▶ [What the exercise asks]
Below are some records. Print exactly the lines between the one holding "q r = true →" and the one holding "destruct (foldl_min_spec ui_x", inclusive, and nothing else.

Records excerpted from a collection
(** ** Printing and parsing parts *)

Definition identifier (part : string) : bool :=
  match part with String c s => ident_start c && string_all word_char s | EmptyString => false end.

Definition other_than (q c : ascii) : bool := negb (bool_decide (c = q)).

(** A part that survives printing: an index, a name, or a key with other
    characters but without a single quote. *)
Definition path_part (part : string) : bool :=
  is_index part || identifier part ||
  (negb (string_all word_char part) && string_all (other_than quote1) part).

Lemma digit_word c : is_digit c = true → word_char c = true.
Proof. intros H. unfold word_char. by rewrite H, orb_true_r. Qed.

Lemma ident_not_digit c : ident_start c = true → is_digit c = false.
Proof. destruct c as [[] [] [] [] [] [] [] []]; by vm_compute. Qed.

Lemma identifier_word p : identifier p = true → string_all word_char p = true ∧ is_index p = false.
Proof.
  destruct p as [|c p]; simpl; [done|]. intros [Hc Hp]%andb_true_iff. split.
  - unfold word_char at 1. by rewrite Hc, Hp.
  - unfold is_index. simpl. by rewrite (ident_not_digit c Hc).
Qed.

Lemma match_ident_app p rest :
  identifier p = true → stops word_char rest = true → match_ident (p +:+ rest) = Some (p, rest).
Proof.
  destruct p as [|c p]; simpl; [done|]. intros [Hc Hp]%andb_true_iff Hr. by rewrite Hc, (span_app word_char).
Qed.

Lemma match_quoted_app q p rest :
  p ≠ "" → string_all (other_than q) p = true →
  match_quoted q (String q p +:+ String q ("]" +:+ rest)) = Some (p, rest).
Proof.
  intros Hne Hp. simpl. rewrite bool_decide_true by done.
  rewrite (span_app (other_than q)); [|done|simpl; unfold other_than; by rewrite bool_decide_true].
  rewrite bool_decide_false by done. rewrite bool_decide_true by done. done.
Qed.

Lemma match_bracket_quote1 s :
  match_bracket (String "[" (String quote1 s)) =
    match match_quoted quote1 (String quote1 s) with
    | Some r => Some r
    | None => match_quoted quote2 (String quote1 s)
    end.
Proof. reflexivity. Qed.

Lemma match_bracket_quote2 s :
  match_bracket (String "[" (String quote2 s)) = match_quoted quote2 (String quote2 s).
Proof. reflexivity. Qed.
(* ===== verification/Dashboard.v ===== *)
(** * The dashboard (components/dashboard/)

    The numbers of runs by day that the backend counts ([_build_run_data] of
    models/ir_workflow.py), the chart that draws them
    (workflow_dashboard_stats.js) with the life of its drawing, the blocks around
    it, and the embedded lists (base/workflow_list.js).  The chart library and the
    colors of the theme are outside of the repository: a chart is what it is made
    from, a color is an argument. *)

From S2P Require Import Prelude JsMap JsValue JsString.

(** ** Runs by day (models/ir_workflow.py) *)

(** A run: the label of the day it started, if it has, and its status. *)
Record run := Run { run_day : option string; run_status : string }.

(** [{k: 0 for k in keys}] *)
Definition zeros (keys : list string) : list (string * nat) := foldl (λ d k, mset k 0 d) [] keys.

(** [if lbl in d: d[lbl] += 1] *)
Definition count_in (d : list (string * nat)) (lbl : string) : list (string * nat) :=
  match jget lbl d with Some n => mset lbl (S n) d | None => d end.

Record by_day := ByDay { completed_by_day : list (string * nat); failed_by_day : list (string * nat); cancelled_by_day : list (string * nat) }.

(** The body of the loop over the runs. *)
Definition count_run (c : by_day) (r : run) : by_day :=
  match run_day r with
  | None => c
  | Some lbl =>
      if (run_status r =s "completed") && jhas lbl (completed_by_day c)
      then ByDay (count_in (completed_by_day c) lbl) (failed_by_day c) (cancelled_by_day c)
      else if (run_status r =s "failed") && jhas lbl (failed_by_day c)
      then ByDay (completed_by_day c) (count_in (failed_by_day c) lbl) (cancelled_by_day c)
      else if (run_status r =s "cancelled") && jhas lbl (cancelled_by_day c)
      then ByDay (completed_by_day c) (failed_by_day c) (count_in (cancelled_by_day c) lbl)
      else c
  end.

(** [[{"label": k, "value": d[k]} for k in keys]] *)
Definition day_points (keys : list string) (d : list (string * nat)) : jsval :=
  JArr ((λ k, JObj [("label", JStr k); ("value", JInt (Z.of_nat (default 0 (jget k d))))]) <$> keys).

(** [_build_run_data(days)], for the labels of the days. *)
Definition build_run_data (keys : list string) (runs : list run) : jsval :=
  let c := foldl count_run (ByDay (zeros keys) (zeros keys) (zeros keys)) runs in
  JObj [("Completed", day_points keys (completed_by_day c)); ("Failed", day_points keys (failed_by_day c));
        ("Cancelled", day_points keys (cancelled_by_day c))].

(** ** The chart (workflow_dashboard_stats.js) *)

Section chart.
Context (num_toString : num → string) (getColor : nat → string) (hexToRGBA : string → num → string).

Record chart_props := ChartProps {
  cp_type : string; cp_data : jsval; cp_isSample : bool; cp_label : string;
  cp_colors : option (list jsval);
}.

(** A series of a stacked chart. *)
Record dataset := Dataset {
  ds_data : list jsval; ds_label : string; ds_backgroundColor : jsval; ds_formatted_data : list string;
}.

(** What the chart is made from; how axes and legends look is left out. *)
Inductive chart_config :=
| LineChart (labels points : list jsval) (label backgroundColor borderColor : string)
| BarChart (labels data : list jsval) (label : string) (backgroundColors : list string)
| StackedChart (labels : list jsval) (datasets : list dataset)
| EmptyConfig.

(** [v.k], which throws on [null] and [undefined]. *)
Definition field (v : jsval) (k : string) : outcome jsval :=
  if is_nullish v then Throw "TypeError: Cannot read properties of undefined" else Ret (prop v k).

(** The receiver of [map] and [forEach]. *)
Definition the_array (v : jsval) : outcome (list jsval) :=
  if v is JArr l then Ret l else Throw "TypeError: not an array".

(** [_getLineConfig()] *)
Definition getLineConfig (p : chart_props) (graphData : jsval) : outcome chart_config :=
  data ← the_array graphData;
  labels ← mapM (λ pt, field pt "x") data;
  Ret (LineChart labels data (cp_label p) (hexToRGBA (getColor 3) (Q2Qc (QArith_base.Qmake 5 100))) (hexToRGBA (getColor 3) (Q2Qc (QArith_base.Qmake 1 10)))).

Definition bar_color (isSample : bool) (pt : jsval) : string :=
  if isSample then "#ebebeb"
  else if strict_eq (prop pt "type") (JStr "past") then "#ccbdc8"
  else if strict_eq (prop pt "type") (JStr "future") then "#a5d8d7"
  else getColor 1.
(* ===== verification/Geometry.v ===== *)
(** * Geometry of the canvas (components/editor_canvas/utils/geometry.js and
    view_utils.js)

    Points, rectangles, the grid, the transformation between the screen and the
    canvas, and the viewport that fits all nodes.  A DOM rectangle is its left
    and top edge and its size.  [distance] takes a square root and is not used
    by the program; it is left out.

    Then the paths of connections. *)

From S2P Require Import Prelude JsMap JsValue JsNumber Node Adapter JsString Dimensions.

Record rect := Rect { r_x : num; r_y : num; r_width : num; r_height : num }.

(** [{ panX, panY, zoom }] *)
Record viewport := Viewport { panX : num; panY : num; vzoom : num }.

Definition pointInRect (p : position) (r : rect) : bool :=
  num_le (r_x r) (pos_x p) && num_le (pos_x p) (r_x r + r_width r)%Qc &&
  num_le (r_y r) (pos_y p) && num_le (pos_y p) (r_y r + r_height r)%Qc.

Definition rectsIntersect (a b : rect) : bool :=
  negb (num_lt (r_x a + r_width a)%Qc (r_x b) || num_lt (r_x b + r_width b)%Qc (r_x a) ||
        num_lt (r_y a + r_height a)%Qc (r_y b) || num_lt (r_y b + r_height b)%Qc (r_y a)).

Definition snapToGrid (value gridSize : num) : num :=
  (num_of_Z (num_round (value / gridSize)) * gridSize)%Qc.

Definition snapPositionToGrid (p : position) (gridSize : num) : position :=
  Position (snapToGrid (pos_x p) gridSize) (snapToGrid (pos_y p) gridSize).

Definition clamp (value lo hi : num) : num := num_max lo (num_min hi value).

(** [screenToCanvas(ev, containerEl, viewport)]: the event by its client
    coordinates, the element by its rectangle. *)
Definition screenToCanvas (client : position) (r : rect) (v : viewport) : position :=
  Position ((pos_x client - r_x r - panX v) / vzoom v)%Qc ((pos_y client - r_y r - panY v) / vzoom v)%Qc.

Definition canvasToScreen (canvasX canvasY : num) (v : viewport) : position :=
  Position (canvasX * vzoom v + panX v)%Qc (canvasY * vzoom v + panY v)%Qc.

Definition getSelectionBox (startPoint endPoint : position) : rect :=
  Rect (num_min (pos_x startPoint) (pos_x endPoint)) (num_min (pos_y startPoint) (pos_y endPoint))
    (num_abs (pos_x endPoint - pos_x startPoint)%Qc) (num_abs (pos_y endPoint - pos_y startPoint)%Qc).

(** ** View utilities *)

(** [estimateNodeHeight(node, dims)] for a [DimensionConfig]; the fallback for
    other objects is [estimate_fallback]. *)
Definition estimateNodeHeight (n : ui_node) (d : DimensionConfig) : num := dim_estimateNodeHeight d n.

Definition estimate_fallback (n : ui_node) (o : dim_options) : num :=
  let rowCount := Nat.max (length (ui_inputs n)) (length (ui_outputs n)) in
  let pitch := default (num_of_Z 24) (coalesce (o_socketPitch o) (o_socketSpacing o)) in
  let clearance := default (num_of_Z 10) (coalesce (o_socketClearanceY o) (o_nodeBodyPadding o)) in
  let minRows := default (num_of_Z 2) (o_socketMinRows o) in
  let chrome := default (num_of_Z 68) (o_nodeChromeMinHeight o) in
  let layoutRows := match rowCount with O => num_of_Z 0 | k => num_max (num_of_nat k) minRows end in
  let driven := if bool_decide (layoutRows = 0%Qc) then num_of_Z 0
                else (layoutRows * pitch + clearance * num_of_Z 2)%Qc in
  num_max chrome driven.

Inductive fit_mode := Contain | CoverWidth | CoverHeight.

#[export] Instance fit_mode_eq_dec : EqDecision fit_mode.
Proof. solve_decision. Defined.

Definition getFitZoom (mode : fit_mode) (canvas : rect) (contentWidth contentHeight topOffsetPx : num) : num :=
  let availableHeight := num_max (r_height canvas - topOffsetPx)%Qc 1%Qc in
  let widthZoom := (r_width canvas / contentWidth)%Qc in
  let heightZoom := (availableHeight / contentHeight)%Qc in
  match mode with
  | CoverWidth => num_min widthZoom 1%Qc
  | CoverHeight => num_min heightZoom 1%Qc
  | Contain => num_min (num_min widthZoom heightZoom) 1%Qc
  end.

(** The options of a fit. *)
Record fit_options := FitOptions {
  fo_padding : option num;
  fo_mode : option fit_mode;
  fo_topOffsetPx : option num;
}.

(** The smallest rectangle around the nodes; there is a first one. *)
Record bounds := Bounds { b_minX : num; b_maxX : num; b_minY : num; b_maxY : num }.

Definition content_bounds (n : ui_node) (ns : list ui_node) (d : DimensionConfig) : bounds :=
  let right n := (ui_x n + nodeWidth d)%Qc in
  let bottom n := (ui_y n + estimateNodeHeight n d)%Qc in
  Bounds (foldl (λ m n, num_min m (ui_x n)) (ui_x n) ns) (foldl (λ m n, num_max m (right n)) (right n) ns)
    (foldl (λ m n, num_min m (ui_y n)) (ui_y n) ns) (foldl (λ m n, num_max m (bottom n)) (bottom n) ns).

(** [calculateFitView(nodes, dims, canvasRect, options)] *)
Definition calculateFitView (nodes : list ui_node) (d : DimensionConfig) (canvas : rect) (o : fit_options)
    : option viewport :=
  match nodes with
  | [] => None
  | n :: ns =>
      let padding := default (num_of_Z 50) (fo_padding o) in
      let mode := default Contain (fo_mode o) in
      let topOffsetPx := num_max 0%Qc (default 0%Qc (fo_topOffsetPx o)) in
      let b := content_bounds n ns d in
      let contentWidth := num_max (b_maxX b - b_minX b + padding * num_of_Z 2)%Qc 1%Qc in
      let contentHeight := num_max (b_maxY b - b_minY b + padding * num_of_Z 2)%Qc 1%Qc in
      let z := getFitZoom mode canvas contentWidth contentHeight topOffsetPx in
      let topOffsetWorld := (topOffsetPx / z)%Qc in
      let availableHeightWorld := num_max ((r_height canvas - topOffsetPx) / z)%Qc 1%Qc in
      let centerYOffset := half (availableHeightWorld - contentHeight)%Qc in
      let fitTopOffset := if bool_decide (mode = CoverWidth) then 0%Qc else centerYOffset in
      Some (Viewport (half (r_width canvas) - half (b_minX b + b_maxX b) * z)%Qc
              (- b_minY b + padding + topOffsetWorld + fitTopOffset)%Qc z)
  end.

Definition getNodeBounds (n : ui_node) (d : DimensionConfig) : rect :=
  Rect (ui_x n) (ui_y n) (nodeWidth d) (estimateNodeHeight n d).

(** ** Facts *)

Lemma pointInRect_spec p r :
  pointInRect p r = true ↔
  (r_x r ≤ pos_x p ∧ pos_x p ≤ r_x r + r_width r)%Qc ∧ (r_y r ≤ pos_y p ∧ pos_y p ≤ r_y r + r_height r)%Qc.
Proof. unfold pointInRect. rewrite !andb_true_iff, !num_le_true. tauto. Qed.

(** Two rectangles that are not inside out intersect exactly when they have a
    point in common. *)
Theorem rectsIntersect_common_point a b :
  (0 ≤ r_width a)%Qc → (0 ≤ r_height a)%Qc → (0 ≤ r_width b)%Qc → (0 ≤ r_height b)%Qc →
  rectsIntersect a b = true ↔ ∃ p, pointInRect p a = true ∧ pointInRect p b = true.
Proof.
  intros Hwa Hha Hwb Hhb. unfold rectsIntersect.
  rewrite negb_true_iff, !orb_false_iff, !num_lt_false. setoid_rewrite pointInRect_spec. split.
  - intros (((H1 & H2) & H3) & H4).
    exists (Position (num_max (r_x a) (r_x b)) (num_max (r_y a) (r_y b))). simpl.
    split_and!; num_cases.
  - intros (p & ((? & ?) & ? & ?) & (? & ?) & ? & ?). split_and!; qc_lra.
Qed.

(** Converting to the canvas and back is the identity, relative to the element. *)
Lemma screen_roundtrip client r v :
  vzoom v ≠ 0%Qc →
  let p := screenToCanvas client r v in
  canvasToScreen (pos_x p) (pos_y p) v = Position (pos_x client - r_x r)%Qc (pos_y client - r_y r)%Qc.
Proof.
  intros Hz. unfold canvasToScreen, screenToCanvas. simpl. rewrite !num_div_mul by done. f_equal; ring.
Qed.

Lemma canvas_roundtrip x y r v :
  vzoom v ≠ 0%Qc →
  let p := canvasToScreen x y v in
  screenToCanvas (Position (pos_x p + r_x r)%Qc (pos_y p + r_y r)%Qc) r v = Position x y.
Proof.
  intros Hz. unfold canvasToScreen, screenToCanvas. simpl.
  assert (∀ a b p : num, ((a * vzoom v + p + b - b - p) / vzoom v = a)%Qc) as H.
  { intros a b p. replace (a * vzoom v + p + b - b - p)%Qc with (a * vzoom v)%Qc by ring.
    by apply num_mul_div. }
  by rewrite !H.
Qed.

(** The grid point is the nearest one: within half a step, a multiple of the
    step, and snapping again changes nothing. *)
Lemma snap_near v g : (0 < g)%Qc → (num_abs (snapToGrid v g - v) ≤ half g)%Qc.
Proof.
  intros Hg. unfold snapToGrid. destruct (num_round_spec (v / g)) as [H1 H2].
  assert (v / g * g = v)%Qc as E by (apply num_div_mul; by apply num_pos_ne).
  apply (num_mul_le _ _ g) in H1; [|by apply Qclt_le_weak].
  apply Qclt_le_weak, (num_mul_le _ _ g) in H2; [|by apply Qclt_le_weak].
  set (k := num_of_Z _) in *. clearbody k. set (q := (v / g)%Qc) in *. clearbody q.
  unfold num_abs. subst v. case_bool_decide; num_lra.
Qed.

Lemma snap_multiple k g : g ≠ 0%Qc → snapToGrid (num_of_Z k * g) g = (num_of_Z k * g)%Qc.
Proof. intros. unfold snapToGrid. by rewrite num_mul_div, num_round_Z by done. Qed.

Lemma snap_idempotent v g : g ≠ 0%Qc → snapToGrid (snapToGrid v g) g = snapToGrid v g.
Proof. intros. unfold snapToGrid at 2 3. by apply snap_multiple. Qed.

Lemma clamp_bounds v lo hi : (lo ≤ hi)%Qc → (lo ≤ clamp v lo hi ∧ clamp v lo hi ≤ hi)%Qc.
Proof. intros. unfold clamp. split; num_cases. Qed.

Lemma clamp_id v lo hi : (lo ≤ v)%Qc → (v ≤ hi)%Qc → clamp v lo hi = v.
Proof. intros. unfold clamp. num_cases. Qed.

(** The selection box is the smallest rectangle around the two corners. *)
Lemma getSelectionBox_hull p q :
  let b := getSelectionBox p q in
  pointInRect p b = true ∧ pointInRect q b = true ∧
  ∀ r, pointInRect p r = true → pointInRect q r = true →
    ∀ x, pointInRect x b = true → pointInRect x r = true.
Proof.
  simpl. split; [|split].
  - apply pointInRect_spec. simpl. split_and!; num_cases.
  - apply pointInRect_spec. simpl. split_and!; num_cases.
  - intros r. rewrite !pointInRect_spec. intros [[??] [??]] [[??] [??]] x. rewrite !pointInRect_spec. simpl.
    intros [[??] [??]]. split_and!; num_cases.
Qed.

(** The two estimates of a height agree. *)
Lemma estimate_agree n o : estimateNodeHeight n (new_dimensions o) = estimate_fallback n o.
Proof.
  unfold estimateNodeHeight, dim_estimateNodeHeight, getNodeMinHeight, getSocketDrivenMinHeight,
    getSocketLayoutRowCount, getSocketRowCount, estimate_fallback, new_dimensions. cbn [socketPitch socketClearanceY socketMinRows nodeChromeMinHeight]. cbv zeta.
  by destruct (Nat.max _ _).
Qed.

(** ** Fitting the view *)

Lemma content_bounds_spec n ns d m :
  m ∈ n :: ns →
  (b_minX (content_bounds n ns d) ≤ ui_x m ∧ ui_x m + nodeWidth d ≤ b_maxX (content_bounds n ns d))%Qc ∧
  (b_minY (content_bounds n ns d) ≤ ui_y m ∧
   ui_y m + estimateNodeHeight m d ≤ b_maxY (content_bounds n ns d))%Qc.
Proof.
  intros Hm. unfold content_bounds. simpl.
  destruct (foldl_min_spec ui_x ns (ui_x n)) as [A1 A2], (foldl_min_spec ui_y ns (ui_y n)) as [B1 B2],
    (foldl_max_spec (λ n, ui_x n + nodeWidth d)%Qc ns (ui_x n + nodeWidth d)%Qc) as [C1 C2],
    (foldl_max_spec (λ n, ui_y n + estimateNodeHeight n d)%Qc ns (ui_y n + estimateNodeHeight n d)%Qc) as [D1 D2].
  apply elem_of_cons in Hm as [->|Hm]; [done|]. split_and!; auto.
Qed.

Lemma getFitZoom_pos mode canvas w h top :
  (0 < r_width canvas)%Qc → (0 < w)%Qc → (0 < h)%Qc →
  (0 < getFitZoom mode canvas w h top)%Qc ∧ (getFitZoom mode canvas w h top ≤ 1)%Qc.
Proof.
  intros Hc Hw Hh. unfold getFitZoom.
  set (a := num_max _ _). assert (0 < a)%Qc as Ha.
  { pose proof (proj2 (num_max_spec (r_height canvas - top) 1)). subst a. qc_lra. }
  assert (0 < r_width canvas / w)%Qc as H1 by (apply num_lt_div; [done|]; qc_lra).
  assert (0 < a / h)%Qc as H2 by (apply num_lt_div; [done|]; qc_lra).
  set (x := (r_width canvas / w)%Qc) in *. set (y := (a / h)%Qc) in *. clearbody x y. clear a Ha.
  destruct mode; split; num_cases.
Qed.

Lemma getFitZoom_width mode canvas w h top :
  mode ≠ CoverHeight → (0 < w)%Qc → (getFitZoom mode canvas w h top * w ≤ r_width canvas)%Qc.
Proof.
  intros Hm Hw.
  assert (getFitZoom mode canvas w h top ≤ r_width canvas / w)%Qc as H.
  { unfold getFitZoom. set (x := (r_width canvas / w)%Qc). set (y := (_ / h)%Qc). clearbody x y.
    destruct mode; [num_cases|num_cases|done]. }
  apply (num_mul_le _ _ w) in H; [|by apply Qclt_le_weak]. by rewrite num_div_mul in H by by apply num_pos_ne.
Qed.

(** Fitting the view never enlarges, and unless it fits the height only, every
    node lies between the left and the right edge of the canvas, with the
    padding to spare. *)
Theorem fit_view_horizontal nodes d canvas o v n :
  calculateFitView nodes d canvas o = Some v → n ∈ nodes →
  (0 < r_width canvas)%Qc → default Contain (fo_mode o) ≠ CoverHeight →
  let margin := (default (num_of_Z 50) (fo_padding o) * vzoom v)%Qc in
  (0 < vzoom v ∧ vzoom v ≤ 1)%Qc ∧
  (margin ≤ pos_x (canvasToScreen (ui_x n) (ui_y n) v))%Qc ∧
  (pos_x (canvasToScreen (ui_x n + nodeWidth d) (ui_y n) v) ≤ r_width canvas - margin)%Qc.
Proof.
  intros Hv Hn Hc Hm. destruct nodes as [|n0 ns]; [done|]. unfold calculateFitView in Hv.
  destruct (content_bounds_spec n0 ns d n Hn) as [[Hl Hr] _]. cbv zeta in Hv.
  set (b := content_bounds n0 ns d) in *. clearbody b.
  set (p := default (num_of_Z 50) (fo_padding o)) in *.
  set (w := num_max (b_maxX b - b_minX b + p * num_of_Z 2)%Qc 1%Qc) in *.
  set (h := num_max (b_maxY b - b_minY b + p * num_of_Z 2)%Qc 1%Qc) in *.
  assert (0 < w)%Qc as Hw by (pose proof (proj2 (num_max_spec (b_maxX b - b_minX b + p * num_of_Z 2) 1)); subst w; qc_lra).
  assert (0 < h)%Qc as Hh by (pose proof (proj2 (num_max_spec (b_maxY b - b_minY b + p * num_of_Z 2) 1)); subst h; qc_lra).
  set (top := num_max 0%Qc _) in *. set (mode := default Contain (fo_mode o)) in *.
  pose proof (getFitZoom_pos mode canvas w h top Hc Hw Hh) as [Hz1 Hz2].
  pose proof (getFitZoom_width mode canvas w h top Hm Hw) as Hzw.
  set (z := getFitZoom mode canvas w h top) in *. injection Hv as <-. unfold canvasToScreen.
  cbn [vzoom panX panY pos_x pos_y]. clearbody z.
  split; [done|].
  pose proof (num_mul_le _ _ z (Qclt_le_weak _ _ Hz1) (proj1 (num_max_spec (b_maxX b - b_minX b + p * num_of_Z 2) 1))) as H1.
  fold w in H1. clearbody w p.
  pose proof (num_mul_le _ _ z (Qclt_le_weak _ _ Hz1) Hl) as H2.
  pose proof (num_mul_le _ _ z (Qclt_le_weak _ _ Hz1) Hr) as H3.
  split; num_lra.
Qed.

▶ [Expected output]
  ∀ r, pointInRect p r = true → pointInRect q r = true →
    ∀ x, pointInRect x b = true → pointInRect x r = true.
Proof.
  simpl. split; [|split].
  - apply pointInRect_spec. simpl. split_and!; num_cases.
  - apply pointInRect_spec. simpl. split_and!; num_cases.
  - intros r. rewrite !pointInRect_spec. intros [[??] [??]] [[??] [??]] x. rewrite !pointInRect_spec. simpl.
    intros [[??] [??]]. split_and!; num_cases.
Qed.

(** The two estimates of a height agree. *)
Lemma estimate_agree n o : estimateNodeHeight n (new_dimensions o) = estimate_fallback n o.
Proof.
  unfold estimateNodeHeight, dim_estimateNodeHeight, getNodeMinHeight, getSocketDrivenMinHeight,
    getSocketLayoutRowCount, getSocketRowCount, estimate_fallback, new_dimensions. cbn [socketPitch socketClearanceY socketMinRows nodeChromeMinHeight]. cbv zeta.
  by destruct (Nat.max _ _).
Qed.

(** ** Fitting the view *)

Lemma content_bounds_spec n ns d m :
  m ∈ n :: ns →
  (b_minX (content_bounds n ns d) ≤ ui_x m ∧ ui_x m + nodeWidth d ≤ b_maxX (content_bounds n ns d))%Qc ∧
  (b_minY (content_bounds n ns d) ≤ ui_y m ∧
   ui_y m + estimateNodeHeight m d ≤ b_maxY (content_bounds n ns d))%Qc.
Proof.
  intros Hm. unfold content_bounds. simpl.
  destruct (foldl_min_spec ui_x ns (ui_x n)) as [A1 A2], (foldl_min_spec ui_y ns (ui_y n)) as [B1 B2],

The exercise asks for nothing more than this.